A definite measure of occupancy exposures, seeking with non-radiolabeled in vivo 5-HT2A receptor occupancy and in vitro free fractions

Abstract

Unbound drug concentration in the brain would be the true exposure responsible for specific target occupancy. Drug exposures from preclinical are total concentrations of those over/underestimate the clinical dose projection. With the application of mass spectrometry, the current work proposes a definite measure of test drug exposures at serotonin-2A occupancy. The 5-HT_2A occupancy of antagonist in the rat brain has determined with non-radiolabeled tracer MDL-100,907 at an optimized dose (3 µg/kg) and treatment time (30 min). Equilibrium dialysis method determines the in vitro free fraction of the test antagonist in untreated rat brain homogenates and plasma. Drug-free fractions derived the unbound concentration (EC₅₀) in plasma and brain at test doses. The corresponding binding affinities (Ki) correlated with the unbound concentrations. Except for quetiapine, the ED₅₀ values in the dose-occupancy curves of antagonists are close and ranged from 1 to 3 mg/kg. The test drug quetiapine, eplivanserin, and clozapine showed high free fractions in plasma, but for ketanserin and olanzapine, the brain free fraction was higher. The correlation between the unbound EC₅₀ of the antagonists and corresponding Ki values was good (r²=0.828). The improved EC₅₀ accuracy with unbound concentrations was 10–250 folds in plasma and 10–170 folds in the brain. Further, the free fractions (f_{u, plasma}/f_{u, brain}) of test drugs had shown a correlation of ∼83% with brain permeability (C_{total brain}/C_{total plasma}), a limiting factor.
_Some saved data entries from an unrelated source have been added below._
Definition greeting_cut : list (list byte) :=
  [greeting_head ++ [xe4]; [xbd; xa0; xe5; xa5]; xbd :: greeting_tail].

(** A page just loaded with nothing stored. *)
Definition fresh : state := ChatPage_new None.

(** The page after the turn of the scenario. *)
Definition answered : state := run fresh [Send (lit "Q"); Read wire].

(** The page in the middle of a turn: the second event has arrived. *)
Definition busy : state :=
  run fresh [Send (lit "Q");
             Read (ascii_bytes (data_line event2 ++ [LF; LF]))].

(** The page once a message has been submitted, and the call that is then
    pending. *)
Definition sent : state := run fresh [Send (lit "Q")].

Definition first_turn : turn :=
  {| fullResponse := [];
     posted := {| character := lit "tocqueville";
                  messages := [user_message (lit "Q")];
                  stream := true; temperature := (1 # 2)%Q |};
     loop := loop_init |}.

(** The page on a master that has no conversation yet. *)
Definition on_weber : state := set_currentMaster (lit "weber") fresh.

(** A page loaded with conversations stored for two masters. *)
Definition two_masters : state :=
  ChatPage_new
    (Some (<[lit "weber" := [user_message (lit "W")]]>
             {[lit "tocqueville" := [user_message (lit "T")]]})).

(** A body that ends with a data line that has no line terminator. *)
Definition cut_short : list (list byte) :=
  [ascii_bytes (data_line event2 ++ [LF; LF]);
   ascii_bytes (data_line event3)].

(** A body with a payload that is not JSON between two events. *)
Definition with_garbage : list (list byte) :=
  [ascii_bytes (data_line event2 ++ [LF] ++ data_line (lit "{oops") ++ [LF]
                ++ data_line event3 ++ [LF])].

End Scenario.

(** ** More of the page: what is stored, and the events of a session *)

Definition CR : N := 0x0D%N.


(** An event other than the selection of a master that is not in the
    table: the selector lists the ids of [MASTERS] only. *)
Definition selects_known_master (e : event) : bool :=
  match e with Switch m => bool_decide (m ∈ MASTERS) | _ => true end.


(** A call of [onChunk] is made with a truthy value. *)
Definition truthy_chunk (c : callback) : Prop :=
  match c with
  | OnChunk v => truthy (Some v) = true
  | _ => True
  end.

Section session.
Context `{Platform}.

(** The current master is one of the table, and the page is streaming
    exactly when a call of [api.streamMessage] is pending. *)
Definition turn_consistent (s : state) : Prop :=
  currentMaster s ∈ MASTERS ∧ (isStreaming s = true ↔ is_Some (pending s)).



(** ** App.showFeedback and FeedbackModal *)

(** The fields of a [FeedbackModal]: [messages] is the array it was given,
    not a copy. *)
Record FeedbackModal := {
  modal_messages : nat;
  modal_userId : jsstring;
  modal_rating : Z;
}.

(** [showFeedback], on the [userId] of the chat page: [None] when the
    notification that there is nothing to rate is shown instead of the
    dialog. *)
Definition showFeedback (userId : jsstring) (s : state)
  : state * option FeedbackModal :=
  let '(s', r) := getCurrentMessages s in
  if (length (deref s' r) =? 0)%nat then (s', None)
  else (s', Some {| modal_messages := r; modal_userId := userId;
                    modal_rating := 5 |}).

(** A click on the rating button [n]. *)
Definition select_rating (n : Z) (m : FeedbackModal) : FeedbackModal :=
  {| modal_messages := modal_messages m; modal_userId := modal_userId m;
     modal_rating := n |}.

(** The body [api.submitFeedback] posts: serialised when the submit button
    is clicked. [comment || null] is [None] for an empty comment. *)
Record feedback_request := {
  user_id : jsstring;
  overall_rating : Z;
  request_comment : option jsstring;
  request_messages : list Message;
}.
(** * Z-DMR: the UI shell's view of the download engine

    A shallow embedding of [src/types.ts] (the records exchanged with the
    core) and of [App.tsx] (URL-list parsing, the progress map, the status
    bar, the context menu and the settings editor), with the properties the
    specification states about them.

    Conventions.
    - A JavaScript string is the list of its UTF-16 code units.
    - A JavaScript number that holds a byte count is an integer of [Z];
      quotients are rationals of [Q]. Both are exact where IEEE doubles
      are (magnitudes up to 2^53).
    - A number read by [parseInt], and the bandwidth limit computed from
      it, is a [JsNumber]: an integer that is a double, an infinity or
      [NaN]; [to_double] rounds an integer to the nearest double.
    - [null]/[undefined] are [None]; [a ?? b] is a match on the option.
    - A plain object used as a dictionary ([Record<string, T>]) is a
      [gmap] keyed by strings.
    - A [throw] is the [Throw] completion; [try]/[catch] is [try_catch]. *)

From Stdlib Require Import ZArith QArith Qminmax Lia String Ascii.
From Stdlib Require Import DecimalPos DecimalN Qround Lqa.
From stdpp Require Import base decidable option list gmap.

Local Open Scope Z_scope.

(* ===================================================================== *)
(** ** JavaScript strings                                                 *)
(* ===================================================================== *)

Abbreviation code_unit := N (only parsing).
Abbreviation jsstring := (list N) (only parsing).

(** The code units of an ASCII literal of the source. *)
Definition js (s : String.string) : jsstring :=
  List.map N_of_ascii (list_ascii_of_string s).

(** [WhiteSpace] and [LineTerminator] of ECMAScript: what [\s] matches and
    what [String.prototype.trim] strips. *)
Definition is_js_whitespace (c : N) : bool :=
  ((9 <=? c) && (c <=? 13) || (c =? 32) || (c =? 160) || (c =? 5760)
   || (8192 <=? c) && (c <=? 8202) || (c =? 8232) || (c =? 8233)
   || (c =? 8239) || (c =? 8287) || (c =? 12288) || (c =? 65279))%N.

(** [s.split(/\s+/)]: the pieces between maximal runs of whitespace; a
    leading or trailing run leaves an empty piece, and the empty string
    splits into one empty piece. [in_sep] says that the previous code
    unit belonged to a separator, [cur] is the piece being read. *)
Fixpoint split_ws_from (in_sep : bool) (cur s : jsstring) : list jsstring :=
  match s with
  | [] => [cur]
  | c :: r =>
      if is_js_whitespace c
      then (if in_sep then split_ws_from true [] r
            else cur :: split_ws_from true [] r)
      else split_ws_from false (cur ++ [c]) r
  end.

Definition split_ws (s : jsstring) : list jsstring := split_ws_from false [] s.

Fixpoint trim_start (s : jsstring) : jsstring :=
  match s with
  | c :: r => if is_js_whitespace c then trim_start r else s
  | [] => []
  end.

(** [s.trim()] *)
Definition trim (s : jsstring) : jsstring :=
  rev (trim_start (rev (trim_start s))).

(** [Boolean(s)] on a string: the empty string is the only falsy one. *)
Definition Boolean (s : jsstring) : bool :=
  match s with [] => false | _ => true end.

(** [s.includes(t)] *)
Fixpoint starts_with (t s : jsstring) : bool :=
  match t, s with
  | [], _ => true
  | a :: t', b :: s' => (a =? b)%N && starts_with t' s'
  | _ :: _, [] => false
  end.

Fixpoint includes (s t : jsstring) : bool :=
  starts_with t s || match s with [] => false | _ :: r => includes r t end.

(** [s.replace(/\r/g, '\n')] *)
Definition replace_cr_by_lf (s : jsstring) : jsstring :=
  List.map (fun c => if (c =? 13)%N then 10%N else c) s.

(* ===================================================================== *)
(** ** Completions: values and exceptions                                 *)
(* ===================================================================== *)

Inductive JsError := TypeError.

Inductive completion (A : Type) :=
  | Normal (a : A)
  | Throw (e : JsError).
Arguments Normal {A} a.
Arguments Throw {A} e.

Definition cbind {A B} (m : completion A) (k : A -> completion B) : completion B :=
  match m with Normal a => k a | Throw e => Throw e end.

Definition try_catch {A} (m : completion A) (handler : JsError -> completion A)
  : completion A :=
  match m with Normal a => Normal a | Throw e => handler e end.

Notation "'let!' x ':=' m 'in' k" := (cbind m (fun x => k))
  (at level 10, x name, m at level 100, k at level 200).

(** [for (const x of l) body]: the loop stops at the first throw. *)
Fixpoint for_of {A S} (l : list A) (body : A -> S -> completion S) (s : S)
  : completion S :=
  match l with
  | [] => Normal s
  | x :: r => let! s' := body x s in for_of r body s'
  end.

(* ===================================================================== *)
(** ** [Set] of strings, in insertion order                               *)
(* ===================================================================== *)

(** [set.add(x)]: a value already present keeps its place. *)
Definition Set_add (s : list jsstring) (x : jsstring) : list jsstring :=
  if bool_decide (x ∈ s) then s else s ++ [x].

(** [new Set(l)] adds the elements of [l] from left to right. *)
Definition new_Set (l : list jsstring) : list jsstring := foldl Set_add [] l.

(** [Array.from(set)] lists the set in insertion order. *)
Definition Array_from (s : list jsstring) : list jsstring := s.

(* ===================================================================== *)
(** ** [types.ts]                                                         *)
(* ===================================================================== *)

Inductive DownloadStatus := QUEUED | DOWNLOADING | PAUSED | COMPLETED | ERROR.

Inductive ErrorCode :=
  | DNS_FAIL | CONNECT_FAIL | TLS_FAIL | HTTP_4XX | HTTP_5XX | TIMEOUT
  | RANGE_UNSUPPORTED | DISK_FULL | REMOTE_CHANGED | PERMISSION_DENIED
  | CANCELLED | INVALID_URL | UNKNOWN.

#[global] Instance DownloadStatus_eq_dec : EqDecision DownloadStatus.
Proof. solve_decision. Defined.
#[global] Instance ErrorCode_eq_dec : EqDecision ErrorCode.
Proof. solve_decision. Defined.

(** The string each member of the union type is. *)
Definition DownloadStatus_string (s : DownloadStatus) : jsstring :=
  match s with
  | QUEUED => js "QUEUED" | DOWNLOADING => js "DOWNLOADING"
  | PAUSED => js "PAUSED" | COMPLETED => js "COMPLETED" | ERROR => js "ERROR"
  end.

Definition ErrorCode_string (c : ErrorCode) : jsstring :=
  match c with
  | DNS_FAIL => js "DNS_FAIL" | CONNECT_FAIL => js "CONNECT_FAIL"
  | TLS_FAIL => js "TLS_FAIL" | HTTP_4XX => js "HTTP_4XX"
  | HTTP_5XX => js "HTTP_5XX" | TIMEOUT => js "TIMEOUT"
  | RANGE_UNSUPPORTED => js "RANGE_UNSUPPORTED" | DISK_FULL => js "DISK_FULL"
  | REMOTE_CHANGED => js "REMOTE_CHANGED"
  | PERMISSION_DENIED => js "PERMISSION_DENIED"
  | CANCELLED => js "CANCELLED" | INVALID_URL => js "INVALID_URL"
  | UNKNOWN => js "UNKNOWN"
  end.

(** The members of [ErrorCode], in the order of the declaration. *)
Definition ErrorCode_members : list ErrorCode :=
  [ DNS_FAIL; CONNECT_FAIL; TLS_FAIL; HTTP_4XX; HTTP_5XX; TIMEOUT;
    RANGE_UNSUPPORTED; DISK_FULL; REMOTE_CHANGED; PERMISSION_DENIED;
    CANCELLED; INVALID_URL; UNKNOWN ].

Record DownloadRecord := {
  id : jsstring;
  created_at : jsstring;
  updated_at : jsstring;
  started_at : option jsstring;
  completed_at : option jsstring;
  forced_proxy : bool;
  forced_proxy_url : option jsstring;
  original_url : jsstring;
  resolved_url : option jsstring;
  dest_dir : jsstring;
  final_filename : option jsstring;
  temp_path : option jsstring;
  status : DownloadStatus;
  error_code : option ErrorCode;
  error_message : option jsstring;
  content_length : option Z;
  etag : option jsstring;
  last_modified : option jsstring;
  bytes_downloaded : Z;
  supports_ranges : option bool;
  mirror_used : option jsstring;
  batch_id : option jsstring
}.
(** * improve-ai/gym: reward assignment and firehose ingest workers

    A shallow embedding of [src/assign_rewards/join_rewards.py] and
    [src/ingest_firehose/worker.py], and the properties of the shard
    assigner, the time-windowed attributor and the ingest orchestrator. *)

From Stdlib Require Import ZArith Ascii String List Lia Bool FinFun Sorted PrimFloat FloatOps SpecFloat.
From Stdlib Require OrderedTypeEx.
From stdpp Require Import base strings gmap list.

Local Open Scope Z_scope.

(** ** Python values, exceptions and results *)

Module Py.

(** The exceptions the two modules can raise.  [InvalidTypeError] and
    [UpdateListenersError] are the classes of the repository's [exceptions]
    module; the others are built in. *)
Inductive exn : Type :=
  | TypeError
  | ValueError
  | KeyError
  | IndexError
  | AttributeError
  | OverflowError
  | ZeroDivisionError
  | InvalidTypeError
  | UpdateListenersError.

(** A call either returns a value or raises. *)
Inductive result (A : Type) : Type :=
  | Ok (a : A)
  | Raise (e : exn).
Arguments Ok {A} a.
Arguments Raise {A} e.

Definition bind {A B : Type} (r : result A) (k : A -> result B) : result B :=
  match r with
  | Ok a => k a
  | Raise e => Raise e
  end.

Notation "'let*' x ':=' r 'in' k" := (bind r (fun x => k))
  (at level 10, x name, r at level 100, k at level 200).

(** The values a record loaded from a JSON line can hold, and the
    [datetime.datetime] objects [strptime] makes of its timestamps.  A
    datetime is the integer count of its microseconds since [datetime.min];
    a [timedelta] is a difference of such counts.  Floats are IEEE binary64, as in CPython.  A
    [VDict] lists the items of a [dict] in their order, each key once. *)
#[warnings="-register-all"] Inductive val : Type :=
  | VNone
  | VBool (b : bool)
  | VInt (z : Z)
  | VFloat (f : float)
  | VStr (s : string)
  | VList (l : list val)
  | VDict (d : list (string * val))
  | VDatetime (t : Z).

(** [float(z)] for an [int]: round to nearest even, [OverflowError] when the
    result does not fit a double. *)
Definition float_of_Z (z : Z) : float :=
  SF2Prim (binary_normalize prec emax z 0 false).

Definition is_infinite (f : float) : bool :=
  PrimFloat.eqb (PrimFloat.abs f) infinity.

Definition float_of_int (z : Z) : result float :=
  let f := float_of_Z z in
  if is_infinite f then Raise OverflowError else Ok f.

End Py.

Import Py.

(** ** The shard assigner: [identify_files_to_process] *)

Module Shard.

(** *** [int(s, 16)] *)

Definition ascii_code (c : ascii) : Z := Z.of_N (N_of_ascii c).

Definition hex_digit (c : ascii) : option Z :=
  let n := ascii_code c in
  if (48 <=? n) && (n <=? 57) then Some (n - 48)
  else if (97 <=? n) && (n <=? 102) then Some (n - 87)
  else if (65 <=? n) && (n <=? 70) then Some (n - 55)
  else None.

Definition is_hex (c : ascii) : bool :=
  match hex_digit c with Some _ => true | None => false end.

(** The white space [int] skips at both ends of an ASCII string: tab, line
    feed, vertical tab, form feed, carriage return and space. *)
Definition is_space (c : ascii) : bool :=
  let n := ascii_code c in
  ((9 <=? n) && (n <=? 13)) || (n =? 32).
(** * DMV appointment monitor: the monitoring/check engine

    A shallow embedding of the server-side core of the repository:
    - [AppointmentChecker] (server/services/appointmentChecker.ts),
    - [EmailService], [SmsService], [NotificationService],
    - [MonitoringService] (the scheduler),
    - [MemStorage] (server/storage.ts), the storage all of them share.

    Asynchronous methods are embedded as state-passing computations over a
    [World] (storage, private fields of the service singletons, and the
    trace of console lines and external calls); a JavaScript exception is
    a [Throw] result that keeps the state reached so far.  External
    libraries (puppeteer, nodemailer, twilio, node-cron) are an [Env] of
    outcomes. *)

From Equations Require Import Equations.
From Stdlib Require Import ZArith List String Ascii Bool Lia Arith.
From Stdlib Require Import DecimalString Sorted Permutation.
Import ListNotations.
Local Open Scope string_scope.
Local Open Scope list_scope.
Local Open Scope Z_scope.

(** String concatenation (template literals, [+] on strings). *)
Infix "+++" := String.append (right associativity, at level 60).

Set Implicit Arguments.

(** ** JavaScript values used by the code *)

(** A [Date] is its time value: milliseconds since the epoch, UTC. *)
Definition Date := Z.

Definition msPerDay : Z := 86400000.

(** Template-literal conversion of an integer number. *)
Definition showZ (z : Z) : string := NilZero.string_of_int (Z.to_int z).
Definition showNat (n : nat) : string := showZ (Z.of_nat n).

Module Calendar.

(** Day number (days since 1970-01-01) to proleptic Gregorian
    (year, month 1..12, day 1..31). *)
Definition civil (days : Z) : Z * Z * Z :=
  let z := days + 719468 in
  let era := z / 146097 in
  let doe := z - era * 146097 in
  let yoe := (doe - doe / 1460 + doe / 36524 - doe / 146096) / 365 in
  let doy := doe - (365 * yoe + yoe / 4 - yoe / 100) in
  let mp := (5 * doy + 2) / 153 in
  let d := doy - (153 * mp + 2) / 5 + 1 in
  let m := if mp <? 10 then mp + 3 else mp - 9 in
  let y := yoe + era * 400 + (if m <=? 2 then 1 else 0) in
  (y, m, d).

(** 0 = Sunday ... 6 = Saturday; 1970-01-01 was a Thursday. *)
Definition weekday (days : Z) : Z := (days + 4) mod 7.

Definition monthShort (m : Z) : string :=
  nth (Z.to_nat (m - 1))
      ["Jan"; "Feb"; "Mar"; "Apr"; "May"; "Jun";
       "Jul"; "Aug"; "Sep"; "Oct"; "Nov"; "Dec"] "".

Definition weekdayShort (w : Z) : string :=
  nth (Z.to_nat w) ["Sun"; "Mon"; "Tue"; "Wed"; "Thu"; "Fri"; "Sat"] "".

Definition pad2 (z : Z) : string :=
  if z <? 10 then "0" +++ showZ z else showZ z.

Fixpoint padLeft (n : nat) (s : string) : string :=
  match n with
  | O => s
  | S k => if (String.length s <? S k)%nat then padLeft k ("0" +++ s) else s
  end.

(** The year of [Date.prototype.toISOString]: four digits for 0..9999,
    a sign and six digits otherwise. *)
Definition isoYear (y : Z) : string :=
  if (0 <=? y) && (y <=? 9999) then padLeft 4 (showZ y)
  else (if y <? 0 then "-" else "+") +++ padLeft 6 (showZ (Z.abs y)).

End Calendar.

(** A value together with the equation it was computed by, so that the
    loop's guard is available where the recursive call is justified. *)
Definition inspect {A} (a : A) : {b : A | a = b} := exist _ a eq_refl.

(** ** The host's time zone

    ECMAScript reads local time through two operations of the host:
    the offset of local time from UTC at an instant (LocalTime(t) is
    [t + offsetAt t]) and UTC(t), the instant that a local time value
    stands for ([utcOf]); where a change of offset skips or repeats local
    times, the host chooses the instant.

    The zone obeys two laws: the instant a local time value resolves to
    lies on the calendar day the value names, and the same local time on
    the next calendar day is a later instant.  They hold for a constant
    offset and for daylight-saving rules such as those of
    America/Los_Angeles (the zone of the Nevada DMV), where the clock
    changes by an hour at 02:00; they fail only where a change moves the
    clock forward across midnight or skips a whole calendar day. *)
Record TimeZone := {
  offsetAt : Date -> Z;
  utcOf : Z -> Date;
  utcOf_same_day :
    forall l, (utcOf l + offsetAt (utcOf l)) / msPerDay = l / msPerDay;
  utcOf_next_day_later :
    forall t, t < utcOf (t + offsetAt t + msPerDay) }.

Lemma fixedOffset_same_day (tz l : Z) :
  (l - tz + tz) / msPerDay = l / msPerDay.
Proof. f_equal. lia. Qed.

Lemma fixedOffset_next_day_later (tz t : Z) : t < t + tz + msPerDay - tz.
Proof. unfold msPerDay. lia. Qed.

(** A zone without daylight saving: local time is UTC plus [tz]
    milliseconds. *)
Definition fixedOffset (tz : Z) : TimeZone :=
  {| offsetAt := fun _ => tz;
     utcOf := fun l => l - tz;
     utcOf_same_day := fixedOffset_same_day tz;
     utcOf_next_day_later := fixedOffset_next_day_later tz |}.

Section DateMethods.

Variable tz : TimeZone.

(** LocalTime(t) *)
Definition localTime (d : Date) : Z := d + offsetAt tz d.

Definition localDay (d : Date) : Z := localTime d / msPerDay.
Definition utcDay (d : Date) : Z := d / msPerDay.

Definition getDay (d : Date) : Z := Calendar.weekday (localDay d).
Definition getMonth (d : Date) : Z :=
  let '(_, m, _) := Calendar.civil (localDay d) in m - 1.
Definition getDate (d : Date) : Z :=
  let '(_, _, dd) := Calendar.civil (localDay d) in dd.

(** [day.setDate(day.getDate() + 1)]: the local time value moves on by
    one calendar day, the time within the day kept
    (MakeDate(MakeDay(year, month, date + 1), TimeWithinDay(t)) is
    [localTime d + msPerDay]), and is resolved to an instant. *)
Definition setDateNext (d : Date) : Date := utcOf tz (localTime d + msPerDay).

(** [toISOString().split('T')[0]]: the UTC calendar date. *)
Definition isoDate (d : Date) : string :=
  let '(y, m, dd) := Calendar.civil (utcDay d) in
  Calendar.isoYear y +++ "-" +++ Calendar.pad2 m +++ "-" +++ Calendar.pad2 dd.

(** [toLocaleDateString('en-US', {weekday:'short', month:'short', day:'numeric'})] *)
Definition localeWeekdayMonthDay (d : Date) : string :=
  Calendar.weekdayShort (getDay d) +++ ", " +++
  Calendar.monthShort (getMonth d + 1) +++ " " +++ showZ (getDate d).

(** [toLocaleDateString('en-US', {month:'short', day:'numeric'})] *)
Definition localeMonthDay (d : Date) : string :=
  Calendar.monthShort (getMonth d + 1) +++ " " +++ showZ (getDate d).

(** [toLocaleDateString('en-US', {month:'numeric', day:'numeric'})] *)
Definition localeNumeric (d : Date) : string :=
  showZ (getMonth d + 1) +++ "/" +++ showZ (getDate d).

(** *** AppointmentChecker.getNextWorkingDays *)

(** [!businessDaysOnly || (day.getDay() !== 0 && day.getDay() !== 6)] *)
Definition keepsDay (businessDaysOnly : bool) (d : Date) : bool :=
  negb businessDaysOnly || (negb (getDay d =? 0) && negb (getDay d =? 6)).

(** Days the loop may still skip before it reaches a day it keeps. *)
Definition skipDebt (businessDaysOnly : bool) (d : Date) : nat :=
  if businessDaysOnly
  then (if getDay d =? 6 then 2%nat else if getDay d =? 0 then 1%nat else 0%nat)
  else 0%nat.

Definition loopMeasure (count : Z) (businessDaysOnly : bool)
           (days : list Date) (day : Date) : nat :=
  (3 * Z.to_nat (count - Z.of_nat (List.length days))
   + skipDebt businessDaysOnly day)%nat.

Lemma localDay_next (d : Date) : localDay (setDateNext d) = localDay d + 1.
Proof.
  unfold localDay, setDateNext, localTime.
  rewrite utcOf_same_day.
  replace (d + offsetAt tz d + msPerDay)
    with (d + offsetAt tz d + 1 * msPerDay) by ring.
  apply Z.div_add. unfold msPerDay. lia.
Qed.

Lemma setDateNext_later (d : Date) : d < setDateNext d.
Proof. apply utcOf_next_day_later. Qed.

Lemma getDay_next (d : Date) :
  getDay (setDateNext d) = (getDay d + 1) mod 7.
Proof.
  unfold getDay, Calendar.weekday. rewrite localDay_next.
  replace (localDay d + 1 + 4) with ((localDay d + 4) + 1) by ring.
  rewrite Z.add_mod by lia.
  rewrite (Z.add_mod _ 1 7) by lia.
  rewrite Z.mod_mod by lia. reflexivity.
Qed.

Lemma getDay_range (d : Date) : 0 <= getDay d < 7.
Proof. unfold getDay, Calendar.weekday. apply Z.mod_pos_bound. lia. Qed.

Lemma loopMeasure_decreases count b days day :
  Z.of_nat (List.length days) < count ->
  let days' := if keepsDay b day then days ++ [day] else days in
  (loopMeasure count b days' (setDateNext day) < loopMeasure count b days day)%nat.
Proof.
  intros Hlt. cbv zeta. unfold loopMeasure, skipDebt, keepsDay.
  rewrite getDay_next.
  pose proof (getDay_range day) as Hr.
  assert (Hcases : getDay day = 0 \/ getDay day = 1 \/ getDay day = 2 \/
                   getDay day = 3 \/ getDay day = 4 \/ getDay day = 5 \/
                   getDay day = 6) by lia.
  destruct b; cbn [negb orb].
  - destruct Hcases as [H|[H|[H|[H|[H|[H|H]]]]]]; rewrite H; cbn;
      try rewrite length_app; cbn [List.length]; lia.
  - rewrite length_app. cbn [List.length]. lia.
Qed.
(** C7: when the reader has no field names ([None] for an empty file, or
    an empty first line), the run logs the one error [Missing CSV field
    names] and returns 1: not 0 (valid) and not -1 (invalid).  The lines of
    the source play no part: nothing is validated, nothing is written, the
    state of the validators is untouched. *)
Theorem run_missing_field_names {St : Type} (order : SetOrder)
  (builtin : Model St) (inv : Invocation St) (st : St) model reader :
  (_load_model_dynamic (validator_module inv)).1 = Return model ->
  source inv = Some reader ->
  fieldnames reader = fieldnames_None \/ fieldnames reader = fieldnames_list [] ->
  run order builtin inv st
    = {| exit_code := Return 1%Z;
         log := ((_load_model_dynamic (validator_module inv)).2 ++
                 [(DEBUG, Using_source_file); (ERROR, Missing_CSV_field_names)])%list;
         output_file := None;
         state := st |} /\
  filter (λ r : LogRecord, r.1 = ERROR) (log (run order builtin inv st))
    = [(ERROR, Missing_CSV_field_names)] /\
  exit_code (run order builtin inv st) <> Return 0%Z /\
  exit_code (run order builtin inv st) <> Return (-1)%Z.
Proof.
  intros Hload Hsrc Hnames.
  assert (Hrun : run order builtin inv st
    = {| exit_code := Return 1%Z;
         log := ((_load_model_dynamic (validator_module inv)).2 ++
                 [(DEBUG, Using_source_file); (ERROR, Missing_CSV_field_names)])%list;
         output_file := None;
         state := st |}).
  { unfold run. destruct (_load_model_dynamic (validator_module inv)) as [r log0].
    simpl in Hload. subst r. rewrite Hsrc.
    destruct Hnames as [-> | ->]; simpl; by rewrite <- app_assoc. }
  rewrite Hrun. simpl. split; [reflexivity |].
  split; [| split; discriminate].
  rewrite filter_app, (_load_model_dynamic_quiet _ model Hload). reflexivity.
Qed.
Thus, correlating the occupancy with unbound exposure and pharmacology would result in an accurate measurement of drug potency and optimizes in selecting the clinical dose.

Keywords:

• Mass spectrometry
• 5-HT_2A receptor occupancy
• free fraction
• unbound exposure

Acknowledgements

This research received no specific grant from any funding agency in the public, for commercial or for-profit sectors. The authors acknowledge the ideology received from Mr. Venkateswarlu Jasti, CEO, Suven Life Sciences Ltd, Hyderabad, India.

Disclosure statement

The authors report no conflict of interest.